Synthesis, functionalization and characterization of mesoporous silica nanoparticles for intravenous doxorubicin delivery to cancer cells

Tichaona Nharingo; Elumalai Rajasegarana; Potlako Mafa; Ashok Raichur; Bhekie Mamba; Alex Kuvarega

doi:10.21767/2471-9838-C3-015

Synthesis, functionalization and characterization of mesoporous silica nanoparticles for intravenous doxorubicin delivery to cancer cells

Joint Event on 25^th Nano Congress for Future Advancements & 12^th Edition of International Conference on Nanopharmaceutics and Advanced Drug Delivery
August 16-18, 2018 | Dublin, Ireland

Tichaona Nharingo, Elumalai Rajasegarana, Potlako Mafa, Ashok Raichur, Bhekie Mamba and Alex Kuvarega

UNISA, RSA IISc, India

Posters & Accepted Abstracts: Nano Res Appl

DOI: 10.21767/2471-9838-C3-015

Abstract

Chemotherapy treatment of cancer has proved beneficial in increasing survival rate compared to radiation therapy, surgery, and photodynamic therapy because the drugs are spread all over the body. However, conventional chemotherapy is toxic to normal cells and requires very long treatment periods and cycles. Curative chemotherapy of human malignancies is also hindered mainly by multi-drug resistance (MDR) and other chemo-resistance properties exhibited by the body.
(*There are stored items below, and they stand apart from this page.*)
Global Instance nonterminal_ok_dec gr nt : Decision (nonterminal_ok gr nt).
Proof. unfold nonterminal_ok. destruct (nonterm_offset gr !! nt); apply _. Defined.
Global Instance symbol_ok_dec gr s : Decision (symbol_ok gr s).
Proof. destruct s; simpl; apply _. Defined.
Global Instance grammar_ok_dec gr : Decision (grammar_ok gr).
Proof. unfold grammar_ok. apply _. Defined.

(** What the callers rely on from [gr.first_set]: it only returns terminals
    of the grammar or of the sequence itself, and a sequence ending in a
    terminal [x] starts with what its front starts with, plus [x] when the
    front is nullable. *)
Record first_set_ok (gr : Grammar) : Prop := {
  first_set_sound seq t :
    Some t ∈ first_set gr seq → t ∈ terminals gr ∨ T t ∈ seq;
  first_set_snoc seq x :
    first_set gr (seq ++ [T x]) =
      (first_set gr seq ∖ {[None]})
        ∪ (if decide (None ∈ first_set gr seq) then {[Some x]} else ∅);
}.

(** ** Auxiliary notions for the proofs about closure *)

(** The state [(result, new_elements)] of one turn of the [while] loop,
    started from [res0]. *)
Definition grown (res0 : gset LItem) (st : gset LItem * list LItem) : Prop :=
  st.1 = res0 ∪ list_to_set st.2 ∧ NoDup st.2 ∧ ∀ x, x ∈ st.2 → x ∉ res0.

(** Every item a closure of [item_set] can hold. *)
Definition item_universe (gr : Grammar) (item_set : list LItem) : gset LItem :=
  list_to_set item_set
    ∪ list_to_set (expansion 0 (length (productions gr))
                     (elements (lookahead_universe gr item_set))).

Definition in_universe (gr : Grammar) (item_set : list LItem) (x : LItem) : Prop :=
  valid_item gr x.1 ∧ x.2 ∈ lookahead_universe gr item_set
  ∧ x ∈ item_universe gr item_set.

(** Every terminal recorded in a table of FIRST sets lies in [ts]. *)
Definition table_sound (ts : gset string)
    (ft : gmap NonTerminal (gset (option string))) : Prop :=
  ∀ n f t, ft !! n = Some f → Some t ∈ f → t ∈ ts.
The purpose of this study is to develop multifunctional drug carriers that can encapsulate, prevent premature drug release, and actively and specifically release the drugs in a stimuli-responsive way. Mesoporous silica nanoparticles were synthesized by the sol-gel method, functionalized by double bilayers of alginate and chitosan using the layer-by-layer technique and finally conjugated with folic acid. Drug loading, in vitro drug release in phosphate buffered saline and acetate buffers, in vitro cytotoxicity assay, intracellular uptake and drug internalization by living cells were investigated. Relatively high drug encapsulation efficiency and loading capacity of 53% and 2.3% were achieved at pH 5. In vitro drug release confirmed absence of doxorubicin release by the carrier at blood pH of 7.4 while an initial burst release was observed at acidic pH followed by a sustained drug release over a 36 hour period. MTT assay showed the biocompatibility of the drug carrier while confocal laser scanning microscopy proved the hyper uptake and internalization of the multifunctional drug carrier. Exposure of free doxorubicin drug, drug loaded carrier with and without folic acid on the surface to tumour cell line and normal HeLa cells, before and after folic acid blocking, showed the efficient folic acid receptor assisted drug internalization by the tumour cells. The investigation offered a practical route to the fabrication of biocompatible, pH responsive targeted active and sustained doxorubicin delivery to tumour cells.